» **What you have to do**
Restate every line of the material, word for word.

### Given data ###

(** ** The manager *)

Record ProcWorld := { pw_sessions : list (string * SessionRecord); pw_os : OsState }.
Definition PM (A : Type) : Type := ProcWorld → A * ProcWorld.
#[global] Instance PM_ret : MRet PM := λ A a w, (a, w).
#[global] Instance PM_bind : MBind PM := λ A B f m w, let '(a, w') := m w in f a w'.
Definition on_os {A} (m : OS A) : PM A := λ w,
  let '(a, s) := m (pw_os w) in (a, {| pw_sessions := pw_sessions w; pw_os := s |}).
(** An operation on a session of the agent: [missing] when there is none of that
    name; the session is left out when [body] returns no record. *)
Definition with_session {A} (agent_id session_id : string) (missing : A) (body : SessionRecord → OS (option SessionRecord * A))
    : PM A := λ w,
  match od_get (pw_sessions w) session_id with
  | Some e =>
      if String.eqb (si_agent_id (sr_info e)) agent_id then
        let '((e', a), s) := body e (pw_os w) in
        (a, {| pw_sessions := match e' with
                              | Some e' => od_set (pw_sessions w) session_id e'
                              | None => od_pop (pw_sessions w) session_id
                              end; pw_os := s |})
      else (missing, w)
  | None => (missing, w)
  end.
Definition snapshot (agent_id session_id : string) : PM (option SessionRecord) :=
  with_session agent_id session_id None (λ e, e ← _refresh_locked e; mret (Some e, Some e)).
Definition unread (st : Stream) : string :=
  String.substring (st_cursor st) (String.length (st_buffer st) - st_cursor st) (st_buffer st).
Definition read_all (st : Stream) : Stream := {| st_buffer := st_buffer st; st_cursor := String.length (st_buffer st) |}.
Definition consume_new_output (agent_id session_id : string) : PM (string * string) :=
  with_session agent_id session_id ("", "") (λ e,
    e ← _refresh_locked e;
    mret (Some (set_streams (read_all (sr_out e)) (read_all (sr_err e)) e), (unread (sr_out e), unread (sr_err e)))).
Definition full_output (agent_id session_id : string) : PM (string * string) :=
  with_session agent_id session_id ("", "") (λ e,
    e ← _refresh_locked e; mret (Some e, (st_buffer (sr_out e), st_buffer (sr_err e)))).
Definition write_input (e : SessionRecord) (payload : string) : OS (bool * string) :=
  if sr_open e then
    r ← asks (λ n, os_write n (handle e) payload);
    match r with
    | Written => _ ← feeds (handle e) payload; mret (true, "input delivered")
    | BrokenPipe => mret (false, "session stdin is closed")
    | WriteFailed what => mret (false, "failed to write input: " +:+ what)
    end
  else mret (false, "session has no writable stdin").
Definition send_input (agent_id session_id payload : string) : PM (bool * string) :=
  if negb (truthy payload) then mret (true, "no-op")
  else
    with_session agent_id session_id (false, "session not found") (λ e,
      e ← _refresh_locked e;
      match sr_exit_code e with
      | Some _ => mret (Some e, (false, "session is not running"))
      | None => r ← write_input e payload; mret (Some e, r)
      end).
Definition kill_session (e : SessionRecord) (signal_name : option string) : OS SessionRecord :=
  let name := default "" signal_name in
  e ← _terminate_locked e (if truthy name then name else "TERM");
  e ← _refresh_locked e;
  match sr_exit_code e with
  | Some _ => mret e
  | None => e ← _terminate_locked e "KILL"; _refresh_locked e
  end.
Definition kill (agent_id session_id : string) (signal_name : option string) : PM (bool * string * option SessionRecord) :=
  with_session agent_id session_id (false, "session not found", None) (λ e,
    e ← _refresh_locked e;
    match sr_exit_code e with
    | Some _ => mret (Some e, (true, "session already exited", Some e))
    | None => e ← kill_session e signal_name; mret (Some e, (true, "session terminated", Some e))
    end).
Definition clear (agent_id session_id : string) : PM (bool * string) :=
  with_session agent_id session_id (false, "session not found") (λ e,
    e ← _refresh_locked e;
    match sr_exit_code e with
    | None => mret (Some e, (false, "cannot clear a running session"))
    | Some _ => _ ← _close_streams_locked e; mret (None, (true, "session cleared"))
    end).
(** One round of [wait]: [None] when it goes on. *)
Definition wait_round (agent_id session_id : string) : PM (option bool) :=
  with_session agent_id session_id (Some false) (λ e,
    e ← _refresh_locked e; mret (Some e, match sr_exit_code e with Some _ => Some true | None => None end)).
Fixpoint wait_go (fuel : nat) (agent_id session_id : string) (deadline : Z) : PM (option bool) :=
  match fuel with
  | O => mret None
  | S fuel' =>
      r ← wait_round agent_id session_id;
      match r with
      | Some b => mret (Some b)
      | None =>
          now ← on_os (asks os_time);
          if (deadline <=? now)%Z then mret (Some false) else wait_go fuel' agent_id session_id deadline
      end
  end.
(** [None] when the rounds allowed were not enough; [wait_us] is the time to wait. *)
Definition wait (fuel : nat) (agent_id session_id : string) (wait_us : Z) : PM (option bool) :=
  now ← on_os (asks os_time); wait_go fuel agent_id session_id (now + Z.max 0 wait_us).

###

» **Reply**
(** ** The manager *)

Record ProcWorld := { pw_sessions : list (string * SessionRecord); pw_os : OsState }.
Definition PM (A : Type) : Type := ProcWorld → A * ProcWorld.
#[global] Instance PM_ret : MRet PM := λ A a w, (a, w).
#[global] Instance PM_bind : MBind PM := λ A B f m w, let '(a, w') := m w in f a w'.
Definition on_os {A} (m : OS A) : PM A := λ w,
  let '(a, s) := m (pw_os w) in (a, {| pw_sessions := pw_sessions w; pw_os := s |}).
(** An operation on a session of the agent: [missing] when there is none of that
    name; the session is left out when [body] returns no record. *)
Definition with_session {A} (agent_id session_id : string) (missing : A) (body : SessionRecord → OS (option SessionRecord * A))
    : PM A := λ w,
  match od_get (pw_sessions w) session_id with
  | Some e =>
      if String.eqb (si_agent_id (sr_info e)) agent_id then
        let '((e', a), s) := body e (pw_os w) in
        (a, {| pw_sessions := match e' with
                              | Some e' => od_set (pw_sessions w) session_id e'
                              | None => od_pop (pw_sessions w) session_id
                              end; pw_os := s |})
      else (missing, w)
  | None => (missing, w)
  end.
Definition snapshot (agent_id session_id : string) : PM (option SessionRecord) :=
  with_session agent_id session_id None (λ e, e ← _refresh_locked e; mret (Some e, Some e)).
Definition unread (st : Stream) : string :=
  String.substring (st_cursor st) (String.length (st_buffer st) - st_cursor st) (st_buffer st).
Definition read_all (st : Stream) : Stream := {| st_buffer := st_buffer st; st_cursor := String.length (st_buffer st) |}.
Definition consume_new_output (agent_id session_id : string) : PM (string * string) :=
  with_session agent_id session_id ("", "") (λ e,
    e ← _refresh_locked e;
    mret (Some (set_streams (read_all (sr_out e)) (read_all (sr_err e)) e), (unread (sr_out e), unread (sr_err e)))).
Definition full_output (agent_id session_id : string) : PM (string * string) :=
  with_session agent_id session_id ("", "") (λ e,
    e ← _refresh_locked e; mret (Some e, (st_buffer (sr_out e), st_buffer (sr_err e)))).
Definition write_input (e : SessionRecord) (payload : string) : OS (bool * string) :=
  if sr_open e then
    r ← asks (λ n, os_write n (handle e) payload);
    match r with
    | Written => _ ← feeds (handle e) payload; mret (true, "input delivered")
    | BrokenPipe => mret (false, "session stdin is closed")
    | WriteFailed what => mret (false, "failed to write input: " +:+ what)
    end
  else mret (false, "session has no writable stdin").
Definition send_input (agent_id session_id payload : string) : PM (bool * string) :=
  if negb (truthy payload) then mret (true, "no-op")
  else
    with_session agent_id session_id (false, "session not found") (λ e,
      e ← _refresh_locked e;
      match sr_exit_code e with
      | Some _ => mret (Some e, (false, "session is not running"))
      | None => r ← write_input e payload; mret (Some e, r)
      end).
Definition kill_session (e : SessionRecord) (signal_name : option string) : OS SessionRecord :=
  let name := default "" signal_name in
  e ← _terminate_locked e (if truthy name then name else "TERM");
  e ← _refresh_locked e;
  match sr_exit_code e with
  | Some _ => mret e
  | None => e ← _terminate_locked e "KILL"; _refresh_locked e
  end.
Definition kill (agent_id session_id : string) (signal_name : option string) : PM (bool * string * option SessionRecord) :=
  with_session agent_id session_id (false, "session not found", None) (λ e,
    e ← _refresh_locked e;
    match sr_exit_code e with
    | Some _ => mret (Some e, (true, "session already exited", Some e))
    | None => e ← kill_session e signal_name; mret (Some e, (true, "session terminated", Some e))
    end).
Definition clear (agent_id session_id : string) : PM (bool * string) :=
  with_session agent_id session_id (false, "session not found") (λ e,
    e ← _refresh_locked e;
    match sr_exit_code e with
    | None => mret (Some e, (false, "cannot clear a running session"))
    | Some _ => _ ← _close_streams_locked e; mret (None, (true, "session cleared"))
    end).
(** One round of [wait]: [None] when it goes on. *)
Definition wait_round (agent_id session_id : string) : PM (option bool) :=
  with_session agent_id session_id (Some false) (λ e,
    e ← _refresh_locked e; mret (Some e, match sr_exit_code e with Some _ => Some true | None => None end)).
Fixpoint wait_go (fuel : nat) (agent_id session_id : string) (deadline : Z) : PM (option bool) :=
  match fuel with
  | O => mret None
  | S fuel' =>
      r ← wait_round agent_id session_id;
      match r with
      | Some b => mret (Some b)
      | None =>
          now ← on_os (asks os_time);
          if (deadline <=? now)%Z then mret (Some false) else wait_go fuel' agent_id session_id deadline
      end
  end.
(** [None] when the rounds allowed were not enough; [wait_us] is the time to wait. *)
Definition wait (fuel : nat) (agent_id session_id : string) (wait_us : Z) : PM (option bool) :=
  now ← on_os (asks os_time); wait_go fuel agent_id session_id (now + Z.max 0 wait_us).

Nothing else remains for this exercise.